* Work item *
Starting at the line containing "Definition p_format : parser" and ending at the line containing "(** [datetime.date(y, m, d)] *)", print every line of the material below exactly, both ends included, and stop there.

□ □ □

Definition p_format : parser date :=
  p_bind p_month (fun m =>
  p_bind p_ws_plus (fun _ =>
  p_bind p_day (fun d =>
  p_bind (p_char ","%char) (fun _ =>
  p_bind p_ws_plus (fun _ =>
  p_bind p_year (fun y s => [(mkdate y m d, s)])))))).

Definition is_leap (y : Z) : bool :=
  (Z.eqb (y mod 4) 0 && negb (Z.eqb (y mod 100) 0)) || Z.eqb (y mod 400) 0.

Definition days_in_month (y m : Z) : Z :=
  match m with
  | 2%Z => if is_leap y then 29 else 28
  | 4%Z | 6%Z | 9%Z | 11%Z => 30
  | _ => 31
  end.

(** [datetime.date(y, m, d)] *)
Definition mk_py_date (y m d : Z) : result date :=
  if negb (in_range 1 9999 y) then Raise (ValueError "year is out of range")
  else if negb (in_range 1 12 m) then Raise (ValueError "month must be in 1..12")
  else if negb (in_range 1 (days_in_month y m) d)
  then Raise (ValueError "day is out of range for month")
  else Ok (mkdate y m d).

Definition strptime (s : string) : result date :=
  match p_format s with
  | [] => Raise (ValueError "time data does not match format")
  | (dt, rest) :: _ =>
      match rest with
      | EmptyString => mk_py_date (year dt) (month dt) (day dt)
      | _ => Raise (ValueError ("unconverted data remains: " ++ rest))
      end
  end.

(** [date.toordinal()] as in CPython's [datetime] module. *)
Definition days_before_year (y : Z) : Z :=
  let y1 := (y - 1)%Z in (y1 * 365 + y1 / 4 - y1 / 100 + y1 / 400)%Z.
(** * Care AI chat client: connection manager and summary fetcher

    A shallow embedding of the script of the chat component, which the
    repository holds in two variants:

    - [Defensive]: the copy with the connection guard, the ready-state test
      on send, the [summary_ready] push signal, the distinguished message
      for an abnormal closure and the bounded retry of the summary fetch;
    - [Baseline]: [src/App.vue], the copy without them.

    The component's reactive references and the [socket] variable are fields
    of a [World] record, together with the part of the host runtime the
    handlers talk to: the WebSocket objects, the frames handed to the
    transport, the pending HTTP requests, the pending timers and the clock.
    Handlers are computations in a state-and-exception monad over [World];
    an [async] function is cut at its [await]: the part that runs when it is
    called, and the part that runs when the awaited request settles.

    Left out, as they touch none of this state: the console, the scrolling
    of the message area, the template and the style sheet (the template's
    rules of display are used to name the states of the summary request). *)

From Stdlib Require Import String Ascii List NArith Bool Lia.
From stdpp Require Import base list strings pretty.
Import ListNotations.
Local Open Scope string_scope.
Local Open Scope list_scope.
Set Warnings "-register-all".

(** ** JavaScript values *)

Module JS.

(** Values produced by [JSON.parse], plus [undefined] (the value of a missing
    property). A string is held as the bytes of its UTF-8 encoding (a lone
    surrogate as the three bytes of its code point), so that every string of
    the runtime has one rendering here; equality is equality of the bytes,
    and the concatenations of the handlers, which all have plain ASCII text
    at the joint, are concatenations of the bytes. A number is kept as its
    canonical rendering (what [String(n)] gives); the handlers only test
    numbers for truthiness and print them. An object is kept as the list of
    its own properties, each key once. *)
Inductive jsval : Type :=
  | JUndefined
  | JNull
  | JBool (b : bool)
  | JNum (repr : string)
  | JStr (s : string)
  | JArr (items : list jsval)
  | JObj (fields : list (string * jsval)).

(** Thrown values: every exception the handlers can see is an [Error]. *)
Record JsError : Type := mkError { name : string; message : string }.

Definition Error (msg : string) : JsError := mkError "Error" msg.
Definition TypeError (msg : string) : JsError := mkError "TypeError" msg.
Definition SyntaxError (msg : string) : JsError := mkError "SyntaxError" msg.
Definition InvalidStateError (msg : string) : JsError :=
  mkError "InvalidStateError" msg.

□ □ □

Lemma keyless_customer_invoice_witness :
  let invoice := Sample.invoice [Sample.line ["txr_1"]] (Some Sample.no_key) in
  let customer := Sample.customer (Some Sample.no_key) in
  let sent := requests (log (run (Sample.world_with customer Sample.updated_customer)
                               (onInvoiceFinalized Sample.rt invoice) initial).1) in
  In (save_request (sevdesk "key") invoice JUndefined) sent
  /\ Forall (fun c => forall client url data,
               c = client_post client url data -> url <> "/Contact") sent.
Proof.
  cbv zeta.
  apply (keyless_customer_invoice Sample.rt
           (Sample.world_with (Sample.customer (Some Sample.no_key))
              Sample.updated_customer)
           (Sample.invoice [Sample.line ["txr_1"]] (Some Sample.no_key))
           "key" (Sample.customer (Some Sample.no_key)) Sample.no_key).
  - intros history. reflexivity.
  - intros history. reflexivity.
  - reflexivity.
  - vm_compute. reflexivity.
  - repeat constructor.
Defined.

□ □ □

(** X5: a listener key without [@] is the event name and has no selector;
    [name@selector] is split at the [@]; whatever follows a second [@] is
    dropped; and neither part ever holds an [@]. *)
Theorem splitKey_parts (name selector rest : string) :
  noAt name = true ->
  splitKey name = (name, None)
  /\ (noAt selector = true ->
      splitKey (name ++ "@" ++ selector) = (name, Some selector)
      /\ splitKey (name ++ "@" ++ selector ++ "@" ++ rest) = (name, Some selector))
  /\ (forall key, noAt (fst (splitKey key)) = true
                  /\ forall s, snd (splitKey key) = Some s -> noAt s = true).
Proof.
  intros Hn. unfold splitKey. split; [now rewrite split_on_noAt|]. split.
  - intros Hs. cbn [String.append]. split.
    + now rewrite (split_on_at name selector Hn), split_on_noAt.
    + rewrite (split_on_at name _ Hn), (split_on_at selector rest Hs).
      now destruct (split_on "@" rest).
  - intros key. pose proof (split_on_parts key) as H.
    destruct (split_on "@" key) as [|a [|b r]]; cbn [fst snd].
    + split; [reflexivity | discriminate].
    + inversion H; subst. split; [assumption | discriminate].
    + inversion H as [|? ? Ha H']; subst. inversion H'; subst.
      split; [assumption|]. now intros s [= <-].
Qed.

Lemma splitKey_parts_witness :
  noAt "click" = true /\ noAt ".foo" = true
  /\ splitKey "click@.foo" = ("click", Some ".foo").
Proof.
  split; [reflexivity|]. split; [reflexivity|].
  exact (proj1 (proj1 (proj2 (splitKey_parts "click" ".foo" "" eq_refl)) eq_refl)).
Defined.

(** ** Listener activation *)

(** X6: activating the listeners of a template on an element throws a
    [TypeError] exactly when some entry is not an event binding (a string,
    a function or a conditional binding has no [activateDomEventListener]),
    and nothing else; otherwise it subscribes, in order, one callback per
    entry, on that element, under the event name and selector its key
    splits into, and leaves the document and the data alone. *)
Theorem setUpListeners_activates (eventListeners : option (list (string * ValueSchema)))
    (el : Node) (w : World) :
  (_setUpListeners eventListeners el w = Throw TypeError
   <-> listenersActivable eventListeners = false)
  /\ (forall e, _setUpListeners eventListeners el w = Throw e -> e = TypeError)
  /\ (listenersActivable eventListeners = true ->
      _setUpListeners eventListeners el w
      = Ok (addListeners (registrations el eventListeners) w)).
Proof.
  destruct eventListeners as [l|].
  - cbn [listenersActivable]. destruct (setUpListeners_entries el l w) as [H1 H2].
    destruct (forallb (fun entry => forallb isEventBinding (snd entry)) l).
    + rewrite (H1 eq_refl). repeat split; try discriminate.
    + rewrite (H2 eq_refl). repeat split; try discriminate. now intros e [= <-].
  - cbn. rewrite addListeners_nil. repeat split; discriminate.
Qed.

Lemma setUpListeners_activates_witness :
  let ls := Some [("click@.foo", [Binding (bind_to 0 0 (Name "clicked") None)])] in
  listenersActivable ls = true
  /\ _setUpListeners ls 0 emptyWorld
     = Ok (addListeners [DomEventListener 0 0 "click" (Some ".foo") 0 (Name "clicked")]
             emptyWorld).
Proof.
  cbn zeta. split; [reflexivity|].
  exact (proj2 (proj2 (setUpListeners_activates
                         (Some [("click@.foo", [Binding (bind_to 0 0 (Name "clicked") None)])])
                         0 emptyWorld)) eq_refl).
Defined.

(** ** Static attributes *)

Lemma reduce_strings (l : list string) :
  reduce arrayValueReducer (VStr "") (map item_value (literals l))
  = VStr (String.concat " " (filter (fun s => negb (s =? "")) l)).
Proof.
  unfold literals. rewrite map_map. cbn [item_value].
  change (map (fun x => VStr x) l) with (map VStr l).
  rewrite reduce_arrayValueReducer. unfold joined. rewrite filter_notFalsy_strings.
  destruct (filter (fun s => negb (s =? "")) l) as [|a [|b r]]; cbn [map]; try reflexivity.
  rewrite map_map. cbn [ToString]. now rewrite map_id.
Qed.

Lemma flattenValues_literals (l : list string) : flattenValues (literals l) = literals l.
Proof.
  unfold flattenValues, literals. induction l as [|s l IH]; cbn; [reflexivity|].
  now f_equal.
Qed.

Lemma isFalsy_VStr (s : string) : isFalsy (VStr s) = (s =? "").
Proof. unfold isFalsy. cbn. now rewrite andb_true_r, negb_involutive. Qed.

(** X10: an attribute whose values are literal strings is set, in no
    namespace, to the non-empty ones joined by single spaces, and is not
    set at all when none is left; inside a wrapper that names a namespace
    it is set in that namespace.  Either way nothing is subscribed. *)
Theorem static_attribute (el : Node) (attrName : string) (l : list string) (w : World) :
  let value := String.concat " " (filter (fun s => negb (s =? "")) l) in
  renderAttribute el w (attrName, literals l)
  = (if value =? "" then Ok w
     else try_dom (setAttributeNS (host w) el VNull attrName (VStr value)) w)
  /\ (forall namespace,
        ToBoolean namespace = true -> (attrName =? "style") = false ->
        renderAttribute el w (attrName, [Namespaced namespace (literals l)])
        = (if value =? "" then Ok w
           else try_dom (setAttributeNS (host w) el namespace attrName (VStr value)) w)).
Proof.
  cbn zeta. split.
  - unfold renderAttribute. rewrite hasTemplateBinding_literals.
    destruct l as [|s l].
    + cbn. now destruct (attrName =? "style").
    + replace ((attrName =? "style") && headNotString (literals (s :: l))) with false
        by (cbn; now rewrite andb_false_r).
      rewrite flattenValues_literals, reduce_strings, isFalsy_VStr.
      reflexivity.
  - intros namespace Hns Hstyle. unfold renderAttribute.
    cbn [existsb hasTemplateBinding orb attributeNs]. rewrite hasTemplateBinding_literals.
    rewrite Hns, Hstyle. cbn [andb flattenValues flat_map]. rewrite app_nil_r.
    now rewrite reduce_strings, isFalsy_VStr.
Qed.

□ □ □

* Result of this exercise *
Definition p_format : parser date :=
  p_bind p_month (fun m =>
  p_bind p_ws_plus (fun _ =>
  p_bind p_day (fun d =>
  p_bind (p_char ","%char) (fun _ =>
  p_bind p_ws_plus (fun _ =>
  p_bind p_year (fun y s => [(mkdate y m d, s)])))))).

Definition is_leap (y : Z) : bool :=
  (Z.eqb (y mod 4) 0 && negb (Z.eqb (y mod 100) 0)) || Z.eqb (y mod 400) 0.

Definition days_in_month (y m : Z) : Z :=
  match m with
  | 2%Z => if is_leap y then 29 else 28
  | 4%Z | 6%Z | 9%Z | 11%Z => 30
  | _ => 31
  end.

(** [datetime.date(y, m, d)] *)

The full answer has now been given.